Staying Grounded As A Thinker

The key to forming true beliefs is engaging with reality as much as possible.


Have you ever tried to reason with someone whose mind is made up? Good luck with that. You can argue until you're blue in the face, but it's rare for people to change their minds, no matter how great your arguments are.

But there is a surprising way to easily change a person's beliefs: by simply experiencing the opposite .


I. Daryl and the Ku Klux Klan

One would assume that people who had joined an extremist organization dedicated to white supremacy would cling tightly to their beliefs. But for over 200 Klansmen, the simple act of meeting a friendly black person was enough to change their views on black people as a whole.

Blues musician Daryl Davis has "what some might call an interesting hobby. For the past 30 years, Davis, a black man, has spent time befriending members of the Ku Klux Klan."


Daryl Davis. (Image Credit: The Guardian)

Davis talks about his initial experience meeting a Klansman that started it all:

"I recognized the logo on there, the Klan symbol and I realized this was for real, this guy wasn't joking. And now I'm wondering, why am I sitting by a Klansman?...

If you spend five minutes with your worst enemy — it doesn't have to be about race, it could be about anything...you will find that you both have something in common. As you build upon those commonalities, you're forming a relationship and as you build about that relationship, you're forming a friendship. That's what would happen. I didn't convert anybody. They saw the light and converted themselves." …

[Davis] says once the friendship blossoms, the Klansmen realize that their hate may be misguided. Since Davis started talking with these members, he says 200 Klansmen have given up their robes. When that happens, Davis collects the robes and keeps them in his home as a reminder of the dent he has made in racism by simply sitting down and having dinner with people.
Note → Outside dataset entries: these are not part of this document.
Definition getTextContent (node : LexicalNode) : string :=
  match node with
  | LineBreak textContent | Leaf _ textContent => textContent
  | _ => ""
  end.

(** ** Rendering *)

(** The value of an inline style property: a string, or the text
    [`${n}px`] of a number [n], which is an integer (as a rational) or a
    double. *)
Inductive CssValue : Type :=
| CssString (text : string)
| CssPixels (n : Q)
| CssDoublePixels (n : float).

Record HTMLElement := mkHTMLElement {
  tagName : string;
  style : gmap string CssValue;
  classList : list string }.

Definition createElement (tag : string) : HTMLElement :=
  mkHTMLElement tag ∅ [].

(** [element.style[property] = value]. *)
Definition setStyle (property : string) (value : CssValue)
    (element : HTMLElement) : HTMLElement :=
  mkHTMLElement (tagName element) (<[property := value]> (style element))
    (classList element).

(** [`${width}px`] for an optional number. *)
Definition px (width : option Z) : CssValue :=
  match width with
  | Some n => CssPixels (inject_Z n)
  | None => CssString "undefinedpx"
  end.

Record EditorThemeClasses := mkTheme {
  tableCell : option string;
  tableCellHeader : option string }.

Record EditorConfig := mkEditorConfig { theme : EditorThemeClasses }.

(** Modelled from the spec: [addClassNamesToElement] of [@lexical/utils] is
    not part of the source; it "applies theme class names", skipping the
    arguments that are not strings. *)
Definition addClassNamesToElement (element : HTMLElement)
    (classNames : list (option string)) : HTMLElement :=
  mkHTMLElement (tagName element) (style element)
    (classList element ++ omap id classNames).

Definition createDOM (this : TableCellNode) (config : EditorConfig) : HTMLElement :=
  let element := createElement (getTag this) in
  let element :=
    if toBoolean (__width this)
    then setStyle "width" (px (__width this)) element else element in
  let element :=
    if toBoolean (__bg this)
    then setStyle "backgroundColor"
           (CssString (template (__backgroundColorStyle this))) element
    else element in
  let element :=
    if toBoolean (__borderStyle this)
    then setStyle "border" (CssString (template (__borderStyle this))) element
    else element in
  addClassNamesToElement element
    [tableCell (theme config);
     if hasHeader this then tableCellHeader (theme config) else None].

(** The double of an integer; exact for the integers of magnitude below
    2^53, among them every child count. *)
Definition numberOfZ (n : Z) : float :=
  if n <? 0 then PrimFloat.opp (PrimFloat.of_uint63 (Uint63.of_Z (- n)))
  else PrimFloat.of_uint63 (Uint63.of_Z n).

(** [Math.max(a, b)] on doubles. *)
Definition Math_max (a b : float) : float :=
  if PrimFloat.is_nan a || PrimFloat.is_nan b then PrimFloat.nan
  else if PrimFloat.ltb a b then b else a.

(** [a || b] for an optional number [a] and a number [b]. *)
Definition orElse (a : option Z) (b : float) : float :=
  match a with
  | Some n => if toBoolean n then numberOfZ n else b
  | None => b
  end.

(** [exportDOM(editor)]. [element] is what [super.exportDOM(editor)]
    returned and [parent] is the receiver's parent node, if any;
    [getParentOrThrow()] throws without one (the message is the host's).
    The quotient [maxWidth / colCount] and [Math.max] are those of the
    doubles, and the style value is the text [`${n}px`] of the resulting
    double. *)
Definition exportDOM (this : TableCellNode) (element : option HTMLElement)
    (parent : option LexicalNode) : Result (option HTMLElement) :=
  match element with
  | Some element =>
      let maxWidth := numberOfZ 700 in
      match parent with
      | None => Throw "Expected node to have a parent."
      | Some parent =>
          let colCount := numberOfZ (getChildrenSize parent) in
          let element := setStyle "border" (CssString "1px solid black") element in
          let element :=
            setStyle "width"
              (CssDoublePixels
                 (orElse (getWidth this)
                    (Math_max (numberOfZ 90) (PrimFloat.div maxWidth colCount))))
              element in
          let element := setStyle "verticalAlign" (CssString "top") element in
          let element := setStyle "textAlign" (CssString "start") element in
          let element :=
            if hasHeader this
            then setStyle "backgroundColor" (CssString "#f2f3f5") element
            else element in
          Ok (Some element)
      end
  | None => Ok None
  end.
(** What the four filters let through. *)
Lemma filterStages_keeps (c : Controls) (all : list VideoCandidate)
  (v : VideoCandidate) :
  In v (filterStages c all) ->
  In v all
  /\ (String.eqb (vidType c) "all" = false -> typeFilter (vidType c) v = true)
  /\ (vidPlayableOnly c = true -> playable v = true)
  /\ (truthy (trim (toLowerCase (vidSearch c))) = true ->
      keywordFilter hostname (trim (toLowerCase (vidSearch c))) v = true)
  /\ (vidFromSelectedOnly c = true ->
      existsb (optEqb (pageUrl v)) (selectedHeadlineUrls c) = true).
Proof.
  unfold Video.filterStages. cbv zeta. intros H.
  apply stage_In in H. destruct H as [H H4].
  apply stage_In in H. destruct H as [H H3].
  apply stage_In in H. destruct H as [H H2].
  apply stage_In in H. destruct H as [H H1].
  repeat split; try assumption.
  intros E. apply H1. now rewrite E.
Qed.

Lemma mapSet_length_present (m : BestMap) (k : option string)
  (v : VideoCandidate) :
  mapGet m k <> None -> length (mapSet m k v) = length m.
Proof.
  induction m as [|[k' v'] r IH]; simpl; [congruence|].
  destruct (optEqb k' k); simpl; [reflexivity|].
  intros H. now rewrite IH.
Qed.

Lemma bestFold_length (l : list VideoCandidate) : forall m,
  length (fold_left bestStep l m) <= length m + length l.
Proof.
  induction l as [|v r IH]; intros m; simpl; [lia|].
  specialize (IH (bestStep m v)).
  assert (length (bestStep m v) <= length m + 1); [|lia].
  unfold bestStep. destruct (mapGet m (pageKey v)) as [cur|] eqn:E.
  - destruct (rank cur <? rank v); [|lia].
    rewrite mapSet_length_present; [lia | congruence].
  - rewrite (mapSet_new _ _ _ (mapGet_None _ _ E)), length_app. simpl. lia.
Qed.

Lemma uniquePerPage_length (l : list VideoCandidate) :
  length (uniquePerPage l) <= length l.
Proof.
  unfold uniquePerPage. rewrite length_map.
  apply (bestFold_length l []).
Qed.

Lemma applyVideoFilters_In (c : Controls) (all : list VideoCandidate)
  (v : VideoCandidate) :
  In v (applyVideoFilters c all) -> In v (filterStages c all).
Proof.
  intros H. apply (Permutation_in _ (applyVideoFilters_perm hostname localeCompare c all)) in H.
  destruct (vidUniquePerPage c); [|exact H].
  apply (Chosen_In (filterStages c all)). now apply uniquePerPage_spec.
Qed.

(** X20. The filters add nothing: every candidate of the result is one of
    the input, the result is no longer than the input, and without the
    per-page dedup it is the candidates that pass the four filters,
    reordered. *)
Theorem applyVideoFilters_subset :
  forall c all,
    (forall v, In v (applyVideoFilters c all) -> In v all)
    /\ length (applyVideoFilters c all) <= length all
    /\ (vidUniquePerPage c = false ->
        Permutation (applyVideoFilters c all) (filterStages c all)).
Proof.
  intros c all. pose proof (applyVideoFilters_perm hostname localeCompare c all) as Hperm.
  split; [|split].
  - intros v Hv. apply applyVideoFilters_In in Hv.
    now apply filterStages_keeps in Hv.
  - rewrite (Permutation_length Hperm).
    pose proof (filterStages_length c all).
    destruct (vidUniquePerPage c); [|assumption].
    pose proof (uniquePerPage_length (filterStages c all)). lia.
  - intros E. now rewrite E in Hperm.
Qed.
Lemma generated_name_unfold e name :
  _safe_destination_filename e name
  = strftime (utcnow e) +:+ "_" +:+ uuid_hex (uuid_name e)
    +:+ PyStr.lower (snd (OsPath.splitext name)).
Proof.
  unfold _safe_destination_filename. now destruct (OsPath.splitext name).
Qed.

Lemma generated_name_no_dot e name :
  PyStr.contains "." name = false ->
  _safe_destination_filename e name
  = strftime (utcnow e) +:+ "_" +:+ uuid_hex (uuid_name e).
Proof.
  intros H. rewrite generated_name_unfold, splitext_no_dot by exact H.
  simpl. now rewrite append_nil_r.
Qed.

Lemma generated_name_fallback e :
  _safe_destination_filename e "upload.bin"
  = strftime (utcnow e) +:+ "_" +:+ uuid_hex (uuid_name e) +:+ ".bin".
Proof. now rewrite generated_name_unfold. Qed.

(** C5 (name generator), as the code has it. The generated name is
    [<timestamp>_<hex token><extension>] with the base discarded and the
    extension lower-cased, where base and extension are those of
    [os.path.splitext]: base followed by extension is the original name, and
    the split is the one at the last "." exactly when the last path
    component, its leading dots aside, contains a "." - then the result is
    the one the specification describes - and otherwise the extension is
    empty. A name with no "." has an empty extension; "Movie.MP4" gives a
    name ending in ".mp4"; "noext" gives a name with no "." at all. *)
Theorem safe_destination_filename_shape (e : env) (original_name : string) :
  _safe_destination_filename e original_name
  = strftime (utcnow e) +:+ "_" +:+ uuid_hex (uuid_name e)
    +:+ PyStr.lower (snd (OsPath.splitext original_name))
  /\ fst (OsPath.splitext original_name) +:+ snd (OsPath.splitext original_name)
     = original_name
  /\ OsPath.splitext original_name
     = (if PyStr.contains "." (PyStr.lstrip "." (OsPath.basename original_name))
        then Spec.split_at_last_dot original_name
        else (original_name, EmptyString))
  /\ _safe_destination_filename e original_name
     = (if PyStr.contains "." (PyStr.lstrip "." (OsPath.basename original_name))
        then Spec.generate e original_name
        else strftime (utcnow e) +:+ "_" +:+ uuid_hex (uuid_name e))
  /\ (PyStr.contains "." original_name = false ->
      _safe_destination_filename e original_name
      = strftime (utcnow e) +:+ "_" +:+ uuid_hex (uuid_name e))
  /\ _safe_destination_filename e "Movie.MP4"
     = strftime (utcnow e) +:+ "_" +:+ uuid_hex (uuid_name e) +:+ ".mp4"
  /\ _safe_destination_filename e "noext"
     = strftime (utcnow e) +:+ "_" +:+ uuid_hex (uuid_name e)
  /\ PyStr.contains "." (_safe_destination_filename e "noext") = false.
Proof.
  pose proof (generated_name_unfold e) as Hshape.
  pose proof (generated_name_no_dot e) as Hnone.
  split; [apply Hshape|]. split.
  { rewrite splitext_spec.
    destruct (PyStr.contains _ _); [|apply append_nil_r].
    unfold Spec.split_at_last_dot. destruct (_ <? _); [apply append_nil_r|].
    apply take_drop_id. }
  split; [apply splitext_spec|]. split.
  { rewrite Hshape, splitext_spec. unfold Spec.generate.
    destruct (PyStr.contains _ _).
    - now destruct (Spec.split_at_last_dot original_name).
    - simpl. now rewrite append_nil_r. }
  split; [apply Hnone|]. split; [apply Hshape|].
  assert (Hnoext : _safe_destination_filename e "noext"
                   = strftime (utcnow e) +:+ "_" +:+ uuid_hex (uuid_name e))
    by now apply Hnone.
  split; [exact Hnoext|].
  rewrite Hnoext, !contains_app, strftime_no_dot, uuid_hex_no_dot. reflexivity.
Qed.
Lemma normalize_spaced s : starts_clean (norm s) ∧ spaced False (norm s).
Proof.
  unfold normalize, trim, collapse.
  destruct (collapse_from_spaced false (strip (toLowerCase s))) as [Hsp _].
  destruct (trimStart_spaced True _ Hsp) as [Hsp' Hst].
  split; [by apply trimEnd_starts_clean | by apply trimEnd_spaced].
Qed.

Lemma normalize_elem s c :
  c ∈ norm s →
  c = space ∨ (c ∈ toLowerCase s ∧ isStripped c = false
               ∧ isWhiteSpace c = false).
Proof.
  intros Hc. unfold normalize, trim, collapse in Hc.
  eapply elem_of_sublist in Hc; [| apply trimEnd_sublist].
  eapply elem_of_sublist in Hc; [| apply trimStart_sublist].
  apply collapse_from_elem in Hc as [->|[Hc Hws]]; [by left | right].
  unfold strip in Hc. apply list_elem_of_In, filter_In in Hc as [Hc Hkeep].
  apply negb_true_iff in Hkeep. by rewrite list_elem_of_In.
Qed.



(** Text of white space and stripped code units only has no words. *)
Lemma words_blank s :
  forallb (λ c, isStripped c || isWhiteSpace c) (toLowerCase s) = true →
  tokens s = [[]].
Proof.
  intros Hall. unfold words, normalize.
  assert (forallb isWhiteSpace (strip (toLowerCase s)) = true) as Hstrip.
  { unfold strip. induction (toLowerCase s) as [|c r IH]; [done |].
    simpl in *. apply andb_true_iff in Hall as [Hc Hr].
    destruct (isStripped c); simpl in *; [by apply IH |].
    rewrite Hc. by apply IH. }
  assert (∀ b r, forallb isWhiteSpace r = true →
                 forallb isWhiteSpace (collapse_from b r) = true) as Hcol.
  { intros b r. revert b. induction r as [|c r IH]; intros b; [done |].
    simpl. intros [Hc Hr]%andb_true_iff. rewrite Hc.
    destruct b; simpl; by rewrite ?isWhiteSpace_space, IH. }
  unfold trim, collapse. rewrite trimStart_all by by apply Hcol.
  reflexivity.
Qed.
This is shocking and counterintuitive, but it replicates. The son of a KKK Grand Wizard and creator of Kids Stormfront, the junior version of the famous white supremacy magazine, broke away from the movement after meeting blacks and Jews in college. After an entire lifetime steeped in white supremacist beliefs, it took simple direct experience to highlight that reality did not match his theories.


II. The Problem

We all like to think we've rigorously thought out our beliefs, but most of us are not too different. We form hypotheses about how life works and about why things are the way they are, forgetting about our lack of actual experience with the thing we're drawing conclusions about. It's a problem that affects not just KKK members, but intellectuals, housewives, and every human being alive.

It's why thinkers and intellectuals have a well-known tendency to become disconnected from the real world, and why academia is often sneered at as an ivory tower. There's a saying that "only the smartest people could be so stupid," an idea immortalized in William F. Buckley's quip, “I would rather be governed by the first 2,000 people in the Boston phone book than by the faculty of Harvard.”
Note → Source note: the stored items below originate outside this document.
(** What the loop of [ReadString] returns on success: the bytes gathered
    so far, then the bytes up to the first line feed of the buffer and the
    stream, which leave them. *)
Lemma ReadString_loop_line (fuel : nat) :
  forall acc b w line b' w',
    ReadString_loop fuel acc b w = ((line, None), b', w') ->
    exists body,
      line = string_of (acc ++ body ++ [LF])%list /\ ~ In LF body /\
      rd b' = rd b /\
      (buf b ++ stream (rd b) w =
       (body ++ [LF]) ++ buf b' ++ stream (rd b) w')%list.
Proof.
  induction fuel as [|fuel IH]; intros acc b w line b' w';
    cbn [ReadString_loop];
    destruct (split_line (buf b)) as [[l rest]|] eqn:Hs.
  - intros [= <- <- <-]. destruct (split_line_some _ Hs) as [body [-> [Hno Hb]]].
    exists body. repeat split; auto. cbn [buf]. rewrite Hb.
    now rewrite <- !app_assoc.
  - discriminate.
  - intros [= <- <- <-]. destruct (split_line_some _ Hs) as [body [-> [Hno Hb]]].
    exists body. repeat split; auto. cbn [buf]. rewrite Hb.
    now rewrite <- !app_assoc.
  - pose proof (split_line_none _ Hs) as Hno.
    destruct (bufSize <=? length (buf b))%nat.
    + intro H. apply IH in H. cbn [rd buf] in H.
      destruct H as [body [-> [Hnb [Hrd Hst]]]].
      exists (buf b ++ body)%list. repeat split; auto.
      * now rewrite <- !app_assoc.
      * intro Hin. apply in_app_or in Hin. tauto.
      * cbn [app] in Hst. rewrite Hst. now rewrite <- !app_assoc.
    + destruct (conn_Read (rd b) (bufSize - length (buf b)) w)
        as [[data [e|]] w1] eqn:Hr; [discriminate|].
      intro H. apply IH in H. cbn [rd buf] in H.
      destruct H as [body [-> [Hnb [Hrd Hst]]]].
      exists body. repeat split; auto.
      rewrite (conn_Read_stream _ _ _ Hr), app_assoc. exact Hst.
Qed.

(** X13. The line mode of the socket transport.  A read with an empty
    slice, when it succeeds, returns the bytes of the unread stream up to
    and including its first line feed, and takes exactly these off the
    stream. *)
Theorem Read_line_takes_the_next_line (s s' : state) (bytes' : list ascii)
  (line : string) :
  Read [] s = Ok (bytes', (line, None)) s' ->
  exists body,
    line = string_of (body ++ [LF])%list /\ ~ In LF body /\
    unread s = (bytes_of line ++ unread s')%list.
Proof.
  unfold Read.
  destruct (reader (sock s)) as [b|] eqn:Hb; [|discriminate].
  cbn [length Nat.eqb]. unfold ReadString.
  destruct (ReadString_loop (2 * pending (rd b) (world s) + 2) [] b (world s))
    as [[[l [e|]] b'] w'] eqn:Hl; [discriminate|].
  intros [= <- <- <-].
  apply ReadString_loop_line in Hl.
  destruct Hl as [body [-> [Hno [Hrd Hst]]]].
  exists body. repeat split; auto.
  rewrite (unread_reader s Hb), unread_with_reader, Hrd, Hst.
  unfold bytes_of, string_of. cbn [app].
  now rewrite list_ascii_of_string_of_list_ascii.
Qed.

Lemma Read_line_takes_the_next_line_witness :
  exists body,
    STORED = string_of (body ++ [LF])%list /\ ~ In LF body.
Proof.
  destruct (@Read_line_takes_the_next_line
              (final_state (connect (client (world_of [[STORED ++ END]]))))
              _ _ STORED eq_refl)
    as [body [H1 [H2 _]]].
  exists body. split; [exact H1 | exact H2].
Defined.

(** ** The socket transport: a fetch whose response arrives whole *)

Lemma bytes_of_append (a b : string) :
  bytes_of (a ++ b) = (bytes_of a ++ bytes_of b)%list.
Proof.
  unfold bytes_of. induction a as [|c a IH]; cbn; [reflexivity|].
  now rewrite IH.
Qed.

Lemma bytes_of_length (a : string) : length (bytes_of a) = len a.
Proof.
  unfold bytes_of, len. induction a as [|c a IH]; cbn; [reflexivity|].
  now rewrite IH.
Qed.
What's the solution? The antidote to inaccurate theories is always reality. But without engaging in real life and the experiences that will present counterevidence, people believe inaccurate things for a long time - possibly forever. Had these KKK members not met Daryl, who intentionally sought them out, it's not likely they would have ever changed their minds about non-white people.


Without access to an opposing view, there's little opportunity to get to the truth.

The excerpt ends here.